Le travail dans des usines et dans des bureaux est une invention récente. Cela a commencé au milieu du XIXsiècle avec la concentration industrielle. Autrefois, on travaillait chez soi, soit à la ferme, soit dans son atelier qui était généralement situé au rez-de-chaussée de sa maison. Les moyens technologiques d’aujourd’hui permettent d’effectuer de nombreuses tâches à domicile et donc de réduire les déplacements voire de les rendre inutiles. Internet, le cloud, l’informatique et l’inventivité de l’ingénierie ont plus fait pour limiter les déplacements que toutes les mesures coercitives. C’est ce type de technologie qu’il faut développer, non la verbalisation par vidéosurveillance, les radars cachés et les routes supprimées. Si ce sont des préoccupations écologiques qui sont mises en avant, bien souvent la finalité est purement financière. Il s’agit de faire rentrer plus de taxes pour nourrir un État providence surendetté. Les radars sont les nouveaux octrois.

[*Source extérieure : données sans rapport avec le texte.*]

Lemma s_runEvent e : stable (runEvent e).
Proof.
  destruct e; cbn [runEvent].
  - apply s_ignore. intros R. apply keeps_TransProxyOpenConnChannel_new.
  - stable_tac.
  - apply s_TransProxyOnMessageReceived.
  - apply s_nextMessage.
  - apply s_TransProxyTimerProc.
  - apply s_TransOnConnectSucceed.
  - apply s_TransOnConnectFailed.
  - apply s_TransProxyOnDisConnect.
  - apply s_destroyChans.
  - apply s_destroyChans.
  - apply s_ignore, s_TransDealProxyChannelOpenResult.
  - apply s_ignore, s_TransDealProxyCheckCollabResult.
  - apply s_TransAsyncProxyChannelTask.
  - apply s_TransProxyNegoSessionKeySucc.
  - apply s_TransProxyNegoSessionKeyFail.
  - apply s_HandleProxyGenUkResult.
  - unfold TransProxyGetSendMsgChanInfo. stable_tac.
  - unfold TransProxySetAuthHandleByChanId. stable_tac.
  - unfold TransProxySetKeyTypeByChanId. apply s_locked. stable_tac.
Qed.

(** A world and the numbers that other components have reserved for channels of theirs:
    TransOpenNetWorkingChannel takes a number, and opens the channel or gives it back later. *)
Inductive step : list Z * World -> list Z * World -> Prop :=
| step_event R w e ls ms an w' : runEvent e (surround ls ms an w) = Some (tt, w') -> step (R, w) (R, w')
| step_reserve R w ls ms an n w' : newChannelId (surround ls ms an w) = Some (n, w') -> step (R, w) (n :: R, w')
| step_giveBack R n R' w ls ms an w' : Permutation R (n :: R') ->
    releaseChannelId n (surround ls ms an w) = Some (tt, w') -> step (R, w) (R', w')
| step_open R n R' w ls ms an env a info x w' : Permutation R (n :: R') -> n <> INVALID_CHANNEL_ID ->
    TransProxyOpenProxyChannel env a info n (surround ls ms an w) = Some (x, w') -> step (R, w) (R', w').

Lemma keeps_result {A} R (m : M A) R' w a w' : keeps R m R' -> tableOk R (idView w) -> m w = Some (a, w') -> tableOk (R' a) (idView w').
Proof. intros H Hw E. destruct (H w Hw) as (a' & w2 & E' & H'). rewrite E in E'. now injection E' as <- <-. Qed.

Lemma step_tableOk s s' : step s s' -> tableOk (fst s) (idView (snd s)) -> tableOk (fst s') (idView (snd s')).
Proof.
  intros [R w e ls ms an w' E|R w ls ms an n w' E|R n R' w ls ms an w' HP E|R n R' w ls ms an env a info x w' HP Hn E] Hw; cbn [fst snd] in *;
    change (idView w) with (idView (surround ls ms an w)) in Hw.
  - exact (keeps_result R _ _ _ _ _ (s_runEvent e R) Hw E).
  - exact (keeps_result R _ _ _ _ _ (keeps_new R) Hw E).
  - apply (tableOk_perm _ _ _ HP) in Hw. exact (keeps_result _ _ _ _ _ _ (keeps_release n R') Hw E).
  - apply (tableOk_perm _ _ _ HP) in Hw. exact (keeps_result _ _ _ _ _ _ (keeps_TransProxyOpenConnChannel env _ info n R' Hn) Hw E).
Qed.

Plusieurs expériences ont été faites à l’étranger sur la mise en place de routes nues, c’est-à-dire de routes sans feux, sans panneaux, sans limitation de vitesse et bien sûr sans radar. Le cas le plus célèbre est la ville de Bohme, en Allemagne. Partout où cette politique urbaine a été mise en place, la mortalité a baissé. Les automobilistes sont ainsi responsabilisés et ils se doivent de faire attention à l’environnement, plutôt que de capter les panneaux et d’appliquer les consignes. C’est contre-intuitif, car on pense généralement qu’en supprimant la signalétique les automobilistes vont faire n’importe quoi et provoquer des accidents. C’est l’inverse qui se passe. Sur la route aussi, l’ordre spontané est plus efficace que la réglementation à outrance.

 

Le client tue le petit commerce

Pour l’aménagement des villes, mieux vaut permettre à la science de trouver des solutions (comme la baisse de la consommation des voitures) et aux populations de s’adapter à leur environnement, plutôt que de chercher à tout contrôler, à taxer puis à subventionner. Si les petits commerces meurent, ce n’est pas à cause des grandes surfaces. C’est parce que leurs prix sont trop élevés et parce que faire ses courses en grande surface est beaucoup plus pratique, pour se garer et pour remplir son caddie. Il est toujours amusant de voire des mairies interdire le stationnement en centre-ville, pénaliser la circulation des voitures par des radars, des voies à contresens pour les vélos et des rues piétonnes, et ensuite se lamenter de la fermeture des commerces de proximité parce que les populations évincées se rendent dans les grandes surfaces périphériques, beaucoup plus accessibles. Il ne reste donc plus qu’à taxer et à prendre des lois pour interdire l’ouverture de ces centres commerciaux. Là-dessus, n’ayons crainte : l’inventivité fiscale est toujours grande.